Work to be completed >> Look through the records below for the line with "From stdpp Require" and the line with "Definition str_of_int (z", then return those lines and all lines between, exactly.

Material for the task START

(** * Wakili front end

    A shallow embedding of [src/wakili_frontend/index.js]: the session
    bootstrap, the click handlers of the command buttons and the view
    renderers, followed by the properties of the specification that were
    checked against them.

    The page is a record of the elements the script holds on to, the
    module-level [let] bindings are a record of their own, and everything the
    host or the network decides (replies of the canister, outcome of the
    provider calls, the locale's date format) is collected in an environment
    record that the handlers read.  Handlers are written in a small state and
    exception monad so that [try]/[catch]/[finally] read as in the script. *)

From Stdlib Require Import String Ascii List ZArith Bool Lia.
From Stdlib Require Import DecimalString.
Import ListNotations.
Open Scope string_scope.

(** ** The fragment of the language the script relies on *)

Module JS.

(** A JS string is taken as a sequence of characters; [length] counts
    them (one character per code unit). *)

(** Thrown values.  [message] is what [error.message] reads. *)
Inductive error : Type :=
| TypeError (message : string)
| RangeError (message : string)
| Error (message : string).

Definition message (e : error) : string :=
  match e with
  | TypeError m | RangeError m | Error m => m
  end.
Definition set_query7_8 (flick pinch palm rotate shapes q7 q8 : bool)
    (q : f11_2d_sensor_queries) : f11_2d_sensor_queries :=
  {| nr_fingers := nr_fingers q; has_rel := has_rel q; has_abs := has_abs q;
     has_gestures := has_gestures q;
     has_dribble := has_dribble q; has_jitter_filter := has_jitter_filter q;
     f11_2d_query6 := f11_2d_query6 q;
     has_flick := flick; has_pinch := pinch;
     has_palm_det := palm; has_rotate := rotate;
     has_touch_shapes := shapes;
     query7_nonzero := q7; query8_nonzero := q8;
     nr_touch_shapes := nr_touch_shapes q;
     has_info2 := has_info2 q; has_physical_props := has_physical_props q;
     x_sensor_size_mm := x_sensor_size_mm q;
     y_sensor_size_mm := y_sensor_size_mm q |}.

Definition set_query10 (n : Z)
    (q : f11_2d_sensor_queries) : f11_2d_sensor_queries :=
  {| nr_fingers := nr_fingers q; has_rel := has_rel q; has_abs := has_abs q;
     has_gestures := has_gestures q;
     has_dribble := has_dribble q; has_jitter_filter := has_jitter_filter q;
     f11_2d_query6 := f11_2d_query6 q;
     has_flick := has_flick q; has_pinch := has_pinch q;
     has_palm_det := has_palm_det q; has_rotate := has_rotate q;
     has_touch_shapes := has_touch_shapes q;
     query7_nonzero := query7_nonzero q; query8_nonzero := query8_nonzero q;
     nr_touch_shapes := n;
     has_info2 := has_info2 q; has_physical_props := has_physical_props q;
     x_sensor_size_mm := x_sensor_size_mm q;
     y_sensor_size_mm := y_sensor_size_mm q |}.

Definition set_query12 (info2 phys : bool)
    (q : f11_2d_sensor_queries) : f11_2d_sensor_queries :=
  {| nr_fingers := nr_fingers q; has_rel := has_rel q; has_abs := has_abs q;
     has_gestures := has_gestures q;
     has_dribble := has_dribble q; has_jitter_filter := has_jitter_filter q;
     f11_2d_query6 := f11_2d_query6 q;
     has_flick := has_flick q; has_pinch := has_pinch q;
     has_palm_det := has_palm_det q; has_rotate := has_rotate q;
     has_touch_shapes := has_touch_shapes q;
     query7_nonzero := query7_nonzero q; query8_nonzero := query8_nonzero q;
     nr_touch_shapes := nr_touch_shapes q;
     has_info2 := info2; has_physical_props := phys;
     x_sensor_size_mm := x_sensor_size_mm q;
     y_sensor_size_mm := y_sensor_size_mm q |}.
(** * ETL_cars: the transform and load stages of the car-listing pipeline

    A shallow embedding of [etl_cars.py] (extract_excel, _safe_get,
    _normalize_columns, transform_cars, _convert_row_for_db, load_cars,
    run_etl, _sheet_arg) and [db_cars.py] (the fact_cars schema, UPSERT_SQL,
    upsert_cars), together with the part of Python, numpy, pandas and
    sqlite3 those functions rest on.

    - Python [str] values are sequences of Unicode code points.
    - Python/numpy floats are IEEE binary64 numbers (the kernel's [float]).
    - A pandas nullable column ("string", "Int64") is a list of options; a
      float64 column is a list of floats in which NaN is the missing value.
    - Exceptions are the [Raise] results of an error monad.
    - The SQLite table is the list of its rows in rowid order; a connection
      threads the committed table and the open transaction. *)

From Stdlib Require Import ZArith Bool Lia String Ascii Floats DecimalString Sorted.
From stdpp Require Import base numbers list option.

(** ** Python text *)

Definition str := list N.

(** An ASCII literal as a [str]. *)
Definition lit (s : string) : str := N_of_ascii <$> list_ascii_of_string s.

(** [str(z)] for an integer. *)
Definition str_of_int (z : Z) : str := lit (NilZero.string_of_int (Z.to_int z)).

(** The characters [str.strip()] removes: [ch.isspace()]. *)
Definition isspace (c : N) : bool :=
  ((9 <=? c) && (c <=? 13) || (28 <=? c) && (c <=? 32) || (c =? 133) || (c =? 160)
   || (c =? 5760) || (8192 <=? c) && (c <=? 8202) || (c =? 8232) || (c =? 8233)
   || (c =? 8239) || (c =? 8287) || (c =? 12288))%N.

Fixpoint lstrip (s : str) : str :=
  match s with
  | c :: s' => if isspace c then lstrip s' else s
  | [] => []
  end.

Material for the task END

Response >>
From stdpp Require Import base numbers list option.

(** ** Python text *)

Definition str := list N.

(** An ASCII literal as a [str]. *)
Definition lit (s : string) : str := N_of_ascii <$> list_ascii_of_string s.

(** [str(z)] for an integer. *)
Definition str_of_int (z : Z) : str := lit (NilZero.string_of_int (Z.to_int z)).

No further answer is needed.